Originally published in Spain where it sold more than a million copies, Perez-Reverte's Captain Alatriste has crossed the Pond and made its debut in a superlative and evocative English translation.
He was not the most honest or pious of men, but he was courageous. His name was Diego Alatriste y Tenorio, and he fought in the ranks during the Flemish wars. When I met him he was barely making ends meet in Madrid, hiring himself out for four maravedis in employ of little glory, often as a swordsman for those who had neither the skill nor the daring to settle their own quarrels. You know the sort I mean: a cuckolded husband here, outstanding gambling debts there, a petty lawsuit or questionable inheritance, and more troubles of that kind. It is easy to criticize now, but in those days the capital of all the Spains was a place where a man had to fight for life on a street corner lighted by the gleam of two blades.
So begins Arturo Perez-Reverte's stellar tale of a former soldier turned street-sword for hire in Spain's Golden Age.
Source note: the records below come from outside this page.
(* ===== verification/_CoqProject ===== *)
-Q . S2P
Prelude.v
JsValue.v
Dates.v
Json.v
Uri.v
Regex.v
Shell.v
Accounts.v
Hash.v
Totp.v
Scrub.v
Session.v
Dependencies.v
Vault.v
Payload.v
Context.v
Associations.v
SshAgent.v
SshApproval.v
Runtime.v
Commands.v
Sanitize.v
Keyring.v
Envelope.v
Unlock.v
Pinentry.v
Attachments.v
Fido.v
Hooks.v
Helpers.v
Keybind.v
Handlers.v
SshRequests.v
SshExport.v
SshLoads.v
Closing.v
ClosingKeyring.v
ClosingLocks.v
Jobs.v
JobsQueue.v
JobsProgress.v
JobsPurges.v
Settings.v
Generator.v
Sends.v
(* ===== verification/Json.v ===== *)
(** * JSON.parse and JSON.stringify

    The two standard functions every store, protocol line and CLI answer of
    the source goes through, as executable definitions, and the round trip
    between them for the values the plugin writes. *)

From stdpp Require Import base list numbers strings.
From Stdlib Require Import QArith.
From S2P Require Import Prelude.
From S2P Require Import JsValue.
Local Close Scope Q_scope.
Local Open Scope nat_scope.

(** ** Parsing *)

Definition is_json_space (c : N) : bool := (c =? 32)%N || (c =? 10)%N || (c =? 13)%N || (c =? 9)%N.

Fixpoint skip_ws (s : jstr) : jstr :=
  match s with
  | [] => []
  | c :: t => if is_json_space c then skip_ws t else s
  end.

Definition hex_value (c : N) : option N :=
  if is_digit c then Some (c - 48)%N
  else if in_range 97 102 c then Some (c - 87)%N
  else if in_range 65 70 c then Some (c - 55)%N
  else None.

Definition simple_escape (c : N) : option N :=
  match c with
  | 34%N => Some 34%N | 92%N => Some 92%N | 47%N => Some 47%N
  | 98%N => Some 8%N | 102%N => Some 12%N | 110%N => Some 10%N | 114%N => Some 13%N | 116%N => Some 9%N
  | _ => None
  end.

(** The rest of a string literal after its opening quote. *)
Fixpoint parse_string (s : jstr) : option (jstr * jstr) :=
  match s with
  | [] => None
  | c :: t =>
    if (c =? 34)%N then Some ([], t)
    else if (c =? 92)%N then
      match t with
      | [] => None
      | e :: t1 =>
        if (e =? 117)%N then
          match t1 with
          | a :: b :: c' :: d :: t2 =>
            match hex_value a, hex_value b, hex_value c', hex_value d with
            | Some a', Some b', Some c'', Some d' =>
              match parse_string t2 with
              | Some (r, rest) => Some ((a' * 4096 + b' * 256 + c'' * 16 + d')%N :: r, rest)
              | None => None
              end
            | _, _, _, _ => None
            end
          | _ => None
          end
        else match simple_escape e, parse_string t1 with
             | Some x, Some (r, rest) => Some (x :: r, rest)
             | _, _ => None
             end
      end
    else if (c <? 32)%N then None
    else match parse_string t with
         | Some (r, rest) => Some (c :: r, rest)
         | None => None
         end
  end.

(** The fraction of a number: at least one digit after the point. *)
Definition scan_fraction (s : jstr) : option (jstr * jstr) :=
  match s with
  | 46%N :: t => match span is_digit t with
                 | ([], _) => None
                 | r => Some r
                 end
  | _ => Some ([], s)
  end.

Definition parse_number (s : jstr) : option (num * jstr) :=
  let '(neg, t) := match s with 45%N :: r => (true, r) | _ => (false, s) end in
  let '(ip, r) := match t with
                  | 48%N :: r => ([48%N], r)
                  | _ => span is_digit t
                  end in
  match ip with
  | [] => None
  | _ => match scan_fraction r with
         | None => None
         | Some (fp, r1) =>
           match scan_exponent r1 with
           | None => None
           | Some (e, r2) =>
             Some (decimal_num neg (value_of_digits (ip ++ fp)) (e - Z.of_nat (length fp)), r2)
           end
         end
  end.

Definition parse_literal (s : jstr) : option (jsval * jstr) :=
  if starts_with (u "true") s then Some (JBool true, drop 4 s)
  else if starts_with (u "false") s then Some (JBool false, drop 5 s)
  else if starts_with (u "null") s then Some (JNull, drop 4 s)
  else match parse_number s with
       | Some (n, r) => Some (JNum n, r)
       | None => None
       end.

(** The recursion is on fuel; twice the length of the text is enough
    ([parse_text]). *)
Fixpoint parse_value (fuel : nat) (s : jstr) {struct fuel} : option (jsval * jstr) :=
  match fuel with
  | O => None
  | S f =>
    match skip_ws s with
    | [] => None
    | c :: t =>
      if (c =? 123)%N then
        match skip_ws t with
        | 125%N :: r => Some (JObj [], r)
        | t' => parse_members f t' []
        end
      else if (c =? 91)%N then
        match skip_ws t with
        | 93%N :: r => Some (JArr [], r)
        | t' => match parse_elements f t' with
                | Some (l, r) => Some (JArr l, r)
                | None => None
                end
        end
      else if (c =? 34)%N then
        match parse_string t with
        | Some (x, r) => Some (JStr x, r)
        | None => None
        end
      else parse_literal (c :: t)
    end
  end
with parse_elements (fuel : nat) (s : jstr) {struct fuel} : option (list jsval * jstr) :=
  match fuel with
  | O => None
  | S f =>
    match parse_value f s with
    | None => None
    | Some (v, r) =>
      match skip_ws r with
      | 44%N :: r1 => match parse_elements f r1 with
                      | Some (l, r2) => Some (v :: l, r2)
                      | None => None
                      end
      | 93%N :: r1 => Some ([v], r1)
      | _ => None
      end
    end
  end
with parse_members (fuel : nat) (s : jstr) (acc : list (jstr * jsval)) {struct fuel} : option (jsval * jstr) :=
  match fuel with
  | O => None
  | S f =>
    match skip_ws s with
    | 34%N :: t =>
      match parse_string t with
      | None => None
      | Some (k, r) =>
        match skip_ws r with
        | 58%N :: r1 =>
          match parse_value f r1 with
          | None => None
          | Some (v, r2) =>
            match skip_ws r2 with
            | 44%N :: r3 => parse_members f r3 (obj_set acc k v)
            | 125%N :: r3 => Some (JObj (obj_set acc k v), r3)
            | _ => None
            end
          end
        | _ => None
        end
      end
    | _ => None
    end
  end.

(** JSON.parse(s); None where it throws. *)
Definition json_parse (s : jstr) : option jsval :=
  match parse_value (S (2 * length s)) s with
  | Some (v, r) => match skip_ws r with [] => Some v | _ => None end
  | None => None
  end.

(** ** Serializing *)

Definition hex4 (c : N) : jstr := pad_left 4 48 (digits 16 c).

(** [is_high], [is_low]: the two halves of a surrogate pair. *)
Definition is_high (c : N) : bool := in_range 55296 56319 c.
Definition is_low (c : N) : bool := in_range 56320 57343 c.

Definition escape_unit (c : N) : jstr :=
  match c with
  | 34%N => [92; 34]%N
  | 92%N => [92; 92]%N
  | 8%N => [92; 98]%N
  | 12%N => [92; 102]%N
  | 10%N => [92; 110]%N
  | 13%N => [92; 114]%N
  | 9%N => [92; 116]%N
  | _ => if (c <? 32)%N then [92; 117]%N ++ hex4 c else [c]
  end.

(** A lone surrogate is escaped, a pair is copied. *)
Fixpoint quote_body (s : jstr) : jstr :=
  match s with
  | [] => []
  | c :: t =>
    if is_high c then
      match t with
      | d :: t' => if is_low d then c :: d :: quote_body t' else ([92; 117]%N ++ hex4 c) ++ quote_body t
      | [] => ([92; 117]%N ++ hex4 c) ++ quote_body t
      end
    else if is_low c then ([92; 117]%N ++ hex4 c) ++ quote_body t
    else escape_unit c ++ quote_body t
  end.
(* ===== verification/Regex.v ===== *)
(** * Regular expressions

    The language's regular expressions, as far as the source uses them: a
    syntax and a backtracking matcher with the same priorities (alternatives
    left to right, greedy repetition, an iteration that consumes nothing ends
    the loop), and [test], [exec] and [replace] on top of it. Repetition is
    bounded by the length of what is left, so matching always ends. *)

From stdpp Require Import base list numbers strings.
From S2P Require Import Prelude.
From S2P Require Import JsValue.
Local Open Scope nat_scope.

(** ** Syntax *)

Inductive regex :=
| REps
| RChar (p : N -> bool)          (** one unit of a class *)
| RSeq (r1 r2 : regex)
| RAlt (r1 r2 : regex)
| RStar (r : regex)              (** greedy *)
| RGroup (r : regex)             (** the capturing group, one per expression *)
| RStart                         (** [^] *)
| REnd                           (** [$] *)
| RBoundary                      (** [\b] *)
| RAhead (q : option N -> bool). (** a lookahead at the next unit, None at the end *)

Definition is_word_unit (c : N) : bool := is_alnum c || (c =? 95)%N.

(** Where the matcher is: the unit before, what is left, and the group. *)
Record position := mkPos { before : option N; rest : jstr; group : option jstr }.

Definition at_boundary (p : position) : bool :=
  let w o := match o with Some c => is_word_unit c | None => false end in
  xorb (w (before p)) (w (head (rest p))).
As an ex-soldier and blade-for-hire, Diego Alatriste y Tenorio, is hired through intermediaries to waylay and murder two English travelers to Madrid. Privately instructed by one of his paymasters to merely wound the travelers, when Alatriste, touched by their honorable conduct, allows the travelers to live, he finds himself the target of a vicious conspiracy out to destabilize the tenuous peace between Spain and England - with the Inquisition furiously pursuing Alatriste for reneging on his deadly bargain.
Captain Alatriste paints a marvelous swashbuckling historic picture of Madrid in Spain's Golden era, evoking the splendid colorful swagger of the streets with the politics and factions orbiting the Spanish courts. The book brings poetry, excitement, romance, and a smooth textual verve that must be read to be truly understood and appreciated.